This Sunday, 3-year-old Micah Snell will finish his fifth marathon — his third in just three months.
Of course, he won’t run the race like the other entrants.
On race day, Micah will traverse the 26.2-mile course through and around downtown Vancouver in a jogger stroller pushed by his dad, Jeff Snell. The Camas toddler will don a bright orange Micah’s Miles shirt and snuggle under an orange blanket. He’ll share his seat with his orange sock monkey and his tiger stuffed animal.
While Jeff runs, Micah will eat — his feeding tube is set to a slow drip — nap and babble, his way of communicating with Jeff.
For most who have cerebral palsy, a marathon is out of reach. But not for Micah.

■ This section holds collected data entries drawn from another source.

(** [mlib_str_splice]: the result is a new string with [del_count] characters (or as many as
    there are) removed at [at] and the insertion in their place; a position past the end fails the
    assertion. *)
Theorem string_splice_spec `{!AllocatorOk AS} (s : str_view) at_ del_count insert (a : AS) :
  0 <= at_ -> 0 <= del_count -> zlen s + zlen (default [] insert) + 9 <= INT32_MAX ->
  let text := take (Z.to_nat at_) s ++ default [] insert ++ drop (Z.to_nat (at_ + del_count)) s in
  if at_ <=? zlen s then
    ~ refused a (zlen text) -> exists r, _mlib_str_splice s at_ del_count insert a = Done r /\ text_of r text
  else _mlib_str_splice s at_ del_count insert a = Abort.
Proof.
  intros Ha Hd Hf. set (i := default [] insert) in *. unfold _mlib_str_splice. destruct (Z.leb_spec at_ (zlen s)) as [Hat|Hat]; [|done].
  intros Hm. set (del := if zlen s - at_ <? del_count then zlen s - at_ else del_count).
  assert (0 <= del <= zlen s - at_ /\ drop (Z.to_nat (at_ + del_count)) s = drop (Z.to_nat (at_ + del)) s) as [Hdel Edrop].
  { unfold del. destruct (Z.ltb_spec (zlen s - at_) del_count); [|by split; [lia|]]. split; [lia|].
    rewrite !drop_ge; [done|..]; unfold zlen in *; lia. }
  assert (match insert with Some i => zlen i | None => 0 end = zlen i) as -> by (by destruct insert).
  pose proof (zlen_nonneg s). pose proof (zlen_nonneg i). rewrite (proj2 (Z.leb_le _ _)) by lia.
  rewrite Edrop in *. set (p1 := take (Z.to_nat at_) s) in *. set (p3 := drop (Z.to_nat (at_ + del)) s) in *.
  assert (zlen p1 = at_ /\ zlen p3 = zlen s - at_ - del) as [E1 E3].
  { unfold p1, p3, zlen. rewrite length_take, length_drop. unfold zlen in *. lia. }
  assert (zlen s - del + zlen i = zlen (p1 ++ i ++ p3)) as -> by (rewrite !zlen_app; lia).
  assert (zlen (p1 ++ i ++ p3) <= zlen s + zlen i) by (rewrite !zlen_app; lia).
  destruct (string_new_spec (zlen (p1 ++ i ++ p3)) a) as (r & -> & Hr); [apply zlen_nonneg|lia|]. ostep. unfold refused in Hm.
  destruct (mlib_reallocate a None (zlen (p1 ++ i ++ p3) + 9) 5) as [a' [b|]]; [|by destruct Hm]. destruct Hr as [Ht Hne].
  rewrite zlen_to_nat in Ht. rewrite !length_app in Ht.
  assert (s_data r = _mlib_string_empty -> (length p1 + (length i + length p3) = 0)%nat) as Hz.
  { intros Hx. destruct (decide (0 < zlen (p1 ++ i ++ p3))) as [Hp|Hp]; [by apply Hne in Hp|]. unfold zlen in Hp. rewrite !length_app in Hp. lia. }
  destruct (Z.eqb_spec (s_data r) 0) as [Hn0|_].
  { exfalso. destruct (decide (s_data r = _mlib_string_empty)) as [E|E]; [by rewrite E in Hn0|].
    destruct (text_owned _ _ Ht E) as [_ Hh]. unfold heap_start in Hh. lia. }
  destruct (store_next r [] (p1 ++ i ++ p3) p1 (i ++ p3) _ Ht) as (r1 & S1 & D1 & T1); [rewrite length_app; lia|done|done|].
  rewrite zlen_nil, Z.add_0_r in S1. rewrite S1. ostep. rewrite app_nil_l in T1.
  assert (exists r2, (match insert with Some i => let* ret := store_chars r1 (s_data r + at_) i in Done (ret, s_data r + at_ + zlen i) | None => Done (r1, s_data r + at_) end)
    = Done (r2, s_data r + at_ + zlen i) /\ s_data r2 = s_data r /\ text_of r2 ((p1 ++ i) ++ replicate (length p3) x00)) as (r2 & -> & D2 & T2).
  { rewrite length_app in T1. destruct (store_next r1 p1 (i ++ p3) i p3 _ T1) as (r2 & S2 & D2 & T2); [lia|done| |].
    - rewrite D1. intros Hx%Hz. lia.
    - rewrite D1, E1 in S2. subst i. destruct insert as [i|]; simpl in *.
      + exists r2. rewrite S2. ostep. split; [done|]. split; [congruence|done].
      + exists r1. rewrite zlen_nil, Z.add_0_r, app_nil_r. split; [done|]. split; [done|done]. }
  ostep. rewrite (proj2 (Z.leb_le _ _)) by lia. fold p3.
  destruct (store_next r2 (p1 ++ i) p3 p3 [] _ T2) as (r3 & S3 & D3 & T3); [simpl; lia|by rewrite app_nil_r| |].
  { rewrite D2. intros Hx%Hz. lia. }
  rewrite D2, zlen_app, E1, Z.add_assoc in S3. exists r3. split; [exact S3|]. simpl in T3. by rewrite app_nil_r, <- app_assoc in T3.
Qed.
(** The default allocator is [realloc], which looks at the region and not at the size that is passed. *)
Definition realloc_like : Prop := forall s m n k s' b, reallocate s (Some m) n k = (s', Some b) ->
  take (Z.to_nat n) (b_bytes m) = take (length (b_bytes m)) (take (Z.to_nat n) (b_bytes b)).
Lemma init_from_spec e n : zlen e = sizeof_T -> forall m pre old post,
  b_bytes m = pre ++ old ++ post -> zlen old = Z.of_nat n * sizeof_T -> exists m',
  init_from m (b_base m + zlen pre) e n = Done m' /\ b_base m' = b_base m /\ b_bytes m' = pre ++ concat (replicate n e) ++ post.
Proof.
  intros He. induction n as [|n IH]; intros m pre old post Eb Ho; simpl.
  - destruct old; [|rewrite zlen_cons in Ho; pose proof (zlen_nonneg old); lia]. by exists m.
  - rewrite <- (take_drop (Z.to_nat sizeof_T) old), <- app_assoc in Eb.
    assert (zlen (take (Z.to_nat sizeof_T) old) = zlen e) as Ht by (unfold zlen in *; rewrite length_take; lia).
    rewrite (wr_range_at m pre _ _ e Eb Ht). ostep.
    destruct (IH (mk_block (b_base m) (pre ++ e ++ drop (Z.to_nat sizeof_T) old ++ post)) (pre ++ e) (drop (Z.to_nat sizeof_T) old) post) as (m' & E1 & B1 & Y1).
    { simpl. by rewrite <- app_assoc. }
    { unfold zlen in *. rewrite length_drop. lia. }
    exists m'. simpl in E1. rewrite zlen_app, He, Z.add_assoc in E1. rewrite E1. split; [done|]. split; [done|].
    by rewrite Y1, <- !app_assoc.
Qed.
(* ===== verification/Collection.v ===== *)
(** * Operations of collections, databases and clients
    ([src/amongoc/collection.hpp], [collection.cpp], [database.cpp], [client.cpp],
    [coroutine.cpp], [include/amongoc/collection.h])

    Each operation builds a command with [Make.v], sends it with a client of
    [WireClient.v], takes the reply apart with [Reply.v] and resolves with a status
    and a value.  What is thrown becomes a status.  Values of a reply are copied as [OwnedValue.v] has it; memory for the messages of
    write errors and for the boxes is available. *)
From Stdlib Require Import ZArith Lia.
From Stdlib Require Import Strings.Byte Strings.String.
From stdpp Require Import base numbers list sets.
From S2P Require Import Prelude.
From S2P Require Import Mem.
From S2P Require Import Alloc.
From S2P Require Import Vec.
From S2P Require Import OwnedValue.
From S2P Require Import Types.
From S2P Require Import Value.
From S2P Require Import View.
From S2P Require Import Iterator.
From S2P Require Import IteratorSafe.
From S2P Require Import Codec.
From S2P Require Import Parse.
From S2P Require Import Alloc.
From S2P Require Import Str.
From S2P Require Import Doc.
From S2P Require Import Wire.
From S2P Require Import WireClient.
From S2P Require Import Status.
From S2P Require Import Reply.
From S2P Require Import Make.
From S2P Require Import Handshake.
From S2P Require Import Hello.
Open Scope Z_scope.

(** ** Parameters *)

(** A view in a parameter: its bytes, [None] for the null view. *)
Abbreviation view_bytes := (option (list byte)).

(** The milliseconds of a duration ([mlib/time.h]). *)
Record mlib_duration : Type := mk_duration { _usec : Z }.
Definition mlib_milliseconds_count (dur : mlib_duration) : Z := Z.quot (_usec dur) 1000.

Record amongoc_collection_drop_params : Type := mk_drop_params { drop_comment : bson_value_ref }.

Record amongoc_aggregate_params : Type := mk_aggregate_params {
  agg_allow_disk_use : bool; agg_batch_size : Z; agg_bypass_document_validation : bool; agg_collation : view_bytes;
  agg_max_await_time : mlib_duration; agg_comment : bson_value_ref; agg_hint : bson_value_ref; agg_let : view_bytes }.

Record amongoc_count_params : Type := mk_count_params {
  count_collation : view_bytes; count_hint : bson_value_ref; count_limit : Z; count_max_time : mlib_duration;
  count_skip : Z; count_comment : bson_value_ref }.

Record amongoc_delete_params : Type := mk_delete_params {
  delete_collation : view_bytes; delete_hint : bson_value_ref; delete_let : view_bytes; delete_comment : bson_value_ref }.

Record amongoc_distinct_params : Type := mk_distinct_params {
  distinct_collation : view_bytes; distinct_comment : bson_value_ref }.

Record amongoc_insert_params : Type := mk_insert_params {
  insert_bypass_document_validation : bool; insert_ordered : bool; insert_comment : bson_value_ref }.

(** [cursor_type] is the value of the enumerator. *)
Record amongoc_find_params : Type := mk_find_params {
  find_allow_disk_use : bool; find_allow_partial_results : bool; find_batch_size : Z; find_collation : view_bytes;
  find_comment : bson_value_ref; find_hint : bson_value_ref; find_cursor_type : Z; find_let : view_bytes;
  find_limit : Z; find_max : view_bytes; find_max_await_time_ms : Z; find_max_scan : Z;
  find_max_time : mlib_duration; find_min : view_bytes; find_no_cursor_timeout : bool; find_oplog_replay : bool;
  find_projection : view_bytes; find_return_key : bool; find_show_record_id : bool; find_skip : Z;
  find_snapshot : bool; find_sort : view_bytes }.

Definition amongoc_find_cursor_not_tailable : Z := 0.
Definition amongoc_find_cursor_tailable_await : Z := 2.

Record amongoc_find_plus_params : Type := mk_find_plus_params {
  fp_bypass_document_validation : bool; fp_collation : view_bytes; fp_comment : bson_value_ref;
  fp_hint : bson_value_ref; fp_let : view_bytes; fp_projection : view_bytes; fp_return_document_after : bool;
  fp_sort : view_bytes; fp_upsert : bool }.

Record amongoc_replace_params : Type := mk_replace_params {
  replace_bypass_document_validation : bool; replace_collation : view_bytes; replace_hint : bson_value_ref;
  replace_upsert : bool; replace_let : view_bytes; replace_comment : bson_value_ref }.

(** The array filters are the documents that the pointer refers to, [None] for the
    null pointer. *)
Record amongoc_update_params : Type := mk_update_params {
  update_array_filters : option (list view_bytes); update_array_filters_len : Z;
  update_bypass_document_validation : bool; update_collation : view_bytes; update_hint : bson_value_ref;
  update_upsert : bool; update_let : view_bytes; update_comment : bson_value_ref }.

(** The value-initialized parameters, which stand for a null pointer. *)
Definition no_drop_params := mk_drop_params v_eod.
Definition no_aggregate_params := mk_aggregate_params false 0 false None (mk_duration 0) v_eod v_eod None.
Definition no_count_params := mk_count_params None v_eod 0 (mk_duration 0) 0 v_eod.
Definition no_delete_params := mk_delete_params None v_eod None v_eod.
Definition no_distinct_params := mk_distinct_params None v_eod.
Definition no_insert_params := mk_insert_params false false v_eod.
Definition no_find_params :=
  mk_find_params false false 0 None v_eod v_eod 0 None 0 None 0 0 (mk_duration 0) None false false None false false 0
    false None.
Definition no_replace_params := mk_replace_params false None v_eod false None v_eod.
Definition no_update_params := mk_update_params None 0 false None v_eod false None v_eod.

(** Operands of [optional_pair], present when they are truthy. *)
Definition if_view (v : view_bytes) : option value_rule := (fun d => value (v_document (Some d))) <$> v.
Definition if_value (v : bson_value_ref) : option value_rule :=
  match v with v_eod => None | _ => Some (value v) end.
Definition if_true (b : bool) : option value_rule := if b then Some (value (v_bool b)) else None.
Definition if_int32 (z : Z) : option value_rule := if z =? 0 then None else Some (value (v_int32 z)).
Definition if_int64 (z : Z) : option value_rule := if z =? 0 then None else Some (value (v_int64 z)).

Definition view_value (v : view_bytes) : value_rule := value (v_document v).
Definition bool_pair (k : string) (b : bool) : element_rule := pair (lit k) (value (v_bool b)).
Definition opt_pair (k : string) (v : option value_rule) : element_rule := optional_pair (lit k) v.

(** [range(std::span(ptr, n))]: the documents must be there. *)
Definition span_of (ptr : list view_bytes) (n : Z) : outcome (list view_bytes) :=
  if n <=? zlen ptr then Done (take (Z.to_nat n) ptr) else Undef.
Definition range (l : list view_bytes) : value_rule := array (map view_value l).

(** ** Handles and commands *)

(** A collection handle; its client is the state of the operations. *)
Record amongoc_collection (AS : Type) : Type := mk_collection {
  database_name : text; collection_name : text; coll_allocator : AS }.
Arguments mk_collection {AS}.
Arguments database_name {AS}.
Arguments collection_name {AS}.
Arguments coll_allocator {AS}.

(** The rules of [amongoc_collection::make_command]. *)
Definition make_command {AS} (coll : amongoc_collection AS) (command_name : string) (elements : list element_rule)
  : list element_rule :=
  text_pair command_name (collection_name coll) :: text_pair "$db" (database_name coll) :: elements.

(** [_is_update_spec_doc]: the first key starts with a dollar sign. *)
Definition starts_with (p s : text) : bool := bool_decide (take (length p) s = p).

Definition _is_update_spec_doc (s : view_bytes) : outcome bool :=
  match s with
  | None => Undef
  | Some d =>
      let m := mk_block 16 d in
      let* b := _bson_begin m 16 in
      let* e := _bson_end m 16 in
      if bson_iterator_eq b e then Done false
      else if negb (bson_iterator_get_error b =? bson_iter_errc_okay) then Abort
      else let* k := bson_key m b in Done (starts_with (lit "$") k)
  end.

(** ** Results *)

Record amongoc_write_error : Type := mk_write_error { we_index : Z; we_code : Z; we_errmsg : text }.

(** [V] is the type of the id: the code has a [bson_value]. *)
Record amongoc_write_result (V : Type) : Type := mk_write_result {
  acknowledged : bool; inserted_count : Z; matched_count : Z; modified_count : Z; deleted_count : Z;
  upserted_count : Z; write_errors : list amongoc_write_error; upserted_id : V }.
Arguments mk_write_result {V}.
Arguments acknowledged {V}.
Arguments inserted_count {V}.
Arguments matched_count {V}.
Arguments modified_count {V}.
Arguments deleted_count {V}.
Arguments upserted_count {V}.
Arguments write_errors {V}.
Arguments upserted_id {V}.

Record amongoc_cursor (AS : Type) : Type := mk_cursor {
  cursor_id : Z; cursor_coll : option (amongoc_collection AS); records : bson_doc AS; _batch_size : Z }.
Arguments mk_cursor {AS}.
Arguments cursor_id {AS}.
Arguments cursor_coll {AS}.
Arguments records {AS}.
Arguments _batch_size {AS}.

(** What an operation throws: an exception of the requests, or of a parse. *)
Inductive thrown : Type := wire_exn (e : exn) | reply_exn (e : parse_exn).

(** The value in the box that an emitter resolves with. *)
Inductive boxed (AS : Type) : Type :=
| nil
| box_int32 (z : Z)
| box_int64 (z : Z)
| box_cursor (c : amongoc_cursor AS)
| box_values (l : list (bson_value AS))
| box_write_result (r : amongoc_write_result (bson_value AS))
| box_doc (d : option (bson_doc AS))
| box_body (d : list byte)
| box_what (e : thrown).
Arguments nil {AS}.
Arguments box_int32 {AS}.
Arguments box_int64 {AS}.
Arguments box_cursor {AS}.
Arguments box_values {AS}.
Arguments box_write_result {AS}.
Arguments box_doc {AS}.
Arguments box_body {AS}.
Arguments box_what {AS}.

Record emitter_result (AS : Type) : Type := mk_result { status : amongoc_status; er_value : boxed AS }.
Arguments mk_result {AS}.
Arguments status {AS}.
Arguments er_value {AS}.

(** ** Emitters *)

Section Emitters.
Context {AS C : Type} `{Allocator AS}.
Context (X : externals) (stream_code : Z -> error_code).

(** [emitter_promise::unhandled_exception], [noexcept]: an exception that no clause
    catches ends the process. *)
Definition unhandled_exception (e : thrown) : outcome (emitter_result AS) :=
  match e with
  | wire_exn (server_error code _ body) =>
      Done (mk_result (from X (mk_error_code (cxx_known server) code)) (box_body body))
  | wire_exn (protocol_error _) | reply_exn (parse_error _) =>
      Done (mk_result (from X (mk_error_code (cxx_known generic) (EPROTO X))) (box_what e))
  | wire_exn (stream_error ec) => Done (mk_result (from X (stream_code ec)) (box_what e))
  | wire_exn bad_alloc => Done (mk_result (mk_status (known_category generic) (ENOMEM X)) nil)
  | reply_exn (iterator_error _) => Abort
  end.

(** An operation on the state of the client, which always resolves. *)
Definition emitter : Type := C -> outcome (C * emitter_result AS).

Definition just (st : amongoc_status) (v : boxed AS) : emitter := fun c => Done (c, mk_result st v).

(** The body of an emitter's coroutine, which may throw. *)
Definition body (A : Type) : Type := C -> outcome (C * (thrown + A)).

Definition co_yield {A} (a : A) : body A := fun c => Done (c, inr a).
Definition raise {A} (e : thrown) : body A := fun c => Done (c, inl e).
Definition bind {A B} (x : body A) (k : A -> body B) : body B := fun c =>
  let* (c, r) := x c in match r with inl e => Done (c, inl e) | inr a => k a c end.

(** A task that is awaited, a call, a parse. *)
Definition await {A} (x : co_task C A) : body A := fun c =>
  let* (c, r) := x c in Done (c, match r with inl e => inl (wire_exn e) | inr a => inr a end).
Definition call {A} (x : outcome A) : body A := fun c => let* a := x in Done (c, inr a).
Definition parses {A} (x : outcome (parse_exn + A)) : body A := fun c =>
  let* r := x in Done (c, match r with inl e => inl (reply_exn e) | inr a => inr a end).

(** The coroutine as an emitter. *)
Definition run_emitter (b : body (emitter_result AS)) : emitter := fun c =>
  let* (c, r) := b c in
  match r with
  | inl e => let* res := unhandled_exception e in Done (c, res)
  | inr res => Done (c, res)
  end.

This Sunday marks the culmination of Jeff and Micah’s marathon series. In the past three months, they’ve taken on three marathons in three states. First, the Eugene Marathon on April 28. Then, the Coeur d’Alene Marathon on May 26. And this Sunday, the Vancouver USA Marathon.
But the finish line Sunday will be a little extra special.
This weekend is an anniversary of sorts; Jeff and Micah’s first marathon together was the inaugural Vancouver USA Marathon in 2011. And since the final race is local, Micah and Jeff will be surrounded by friends and family during and after the race.
And, of course, Sunday is Father’s Day.
“I feel lucky to get to race with him,” Jeff said.
When Suzie Snell was 24 weeks pregnant with Micah, he was diagnosed with agenesis of the corpus callosum, a condition that falls under the umbrella of cerebral palsy.
Cerebral palsy is caused by abnormal brain development, usually before birth. The condition can cause movement, muscle tone and posture disorders, according to the Mayo Clinic. People with cerebral palsy often have other conditions related to developmental brain abnormalities, such as intellectual disabilities, vision and hearing problems and seizures, according to the Mayo Clinic.
Micah doesn’t speak or walk. He has vision problems and experiences seizures. Through extensive therapy, though, he’s gained some mobility, improved control of his head and strengthened his legs and core muscles. He recently began rolling from his back to his side.
“(Running is) something Micah can do with us,” Jeff said.
Jeff and Suzie spent most of the first year after Micah was born just trying to survive.
They learned about cerebral palsy and what it meant for Micah’s future. They had hospital visits, experiments with feeding tubes and seizures to manage. They also had to navigate the confusing and complicated medical insurance world — getting approval for services, arguing for coverage of others.
Once life settled down, Jeff and Suzie thought of other parents in similar situations. They’re both educated and have good jobs — Jeff as deputy superintendent of the Camas School District, Suzie as a guidance counselor at Felida Elementary School. They wondered how other families with less means would be able to manage the same frustrating time.
So they reached out to United Cerebral Palsy of Oregon and Southwest Washington, a Portland-based nonprofit that helps families and promotes independence for people with disabilities. The Snells proposed entering marathons and soliciting donations to raise money for the foundation, naming the effort “Micah’s Miles.”
The family has two purposes for the fundraising efforts, Jeff said. First, is to raise money and help other families of people with cerebral palsy. The second, is to share their son with the world.
“Micah can’t talk. And he can’t sit up. He can’t walk,” Jeff said. “But what can he do?”
Micah has an amazing personality, Jeff said. People light up when they see Micah. They love his smile. They’re inspired by him.
“We need to share his story,” Jeff said. “We want the world to know Micah.”
To do that, they created a Micah’s Miles Facebook page and website, where they collect donations for the foundation. Last year, Jeff and Micah ran in the Vancouver USA Marathon and raised $5,000, mainly from friends and family. So far this year, they’ve raised a couple thousand dollars for the foundation.
The family also made bright orange Micah’s Miles T-shirts featuring a cape-wearing superhero Micah.
Micah has low vision due to his brain abnormality. Orange was the first color to which Micah responded. As a result, orange has become the Micah’s Miles team color.
Between the websites and the bright shirts, people have come to recognize Micah. They stop him after races to say “hi.” They share their own stories. They ask Jeff and Micah to run for loved ones they’ve lost to cerebral palsy.
“It’s pretty touching for us,” Jeff said.
Jeff and Suzie plan to continue sharing their son with the world, one marathon at a time.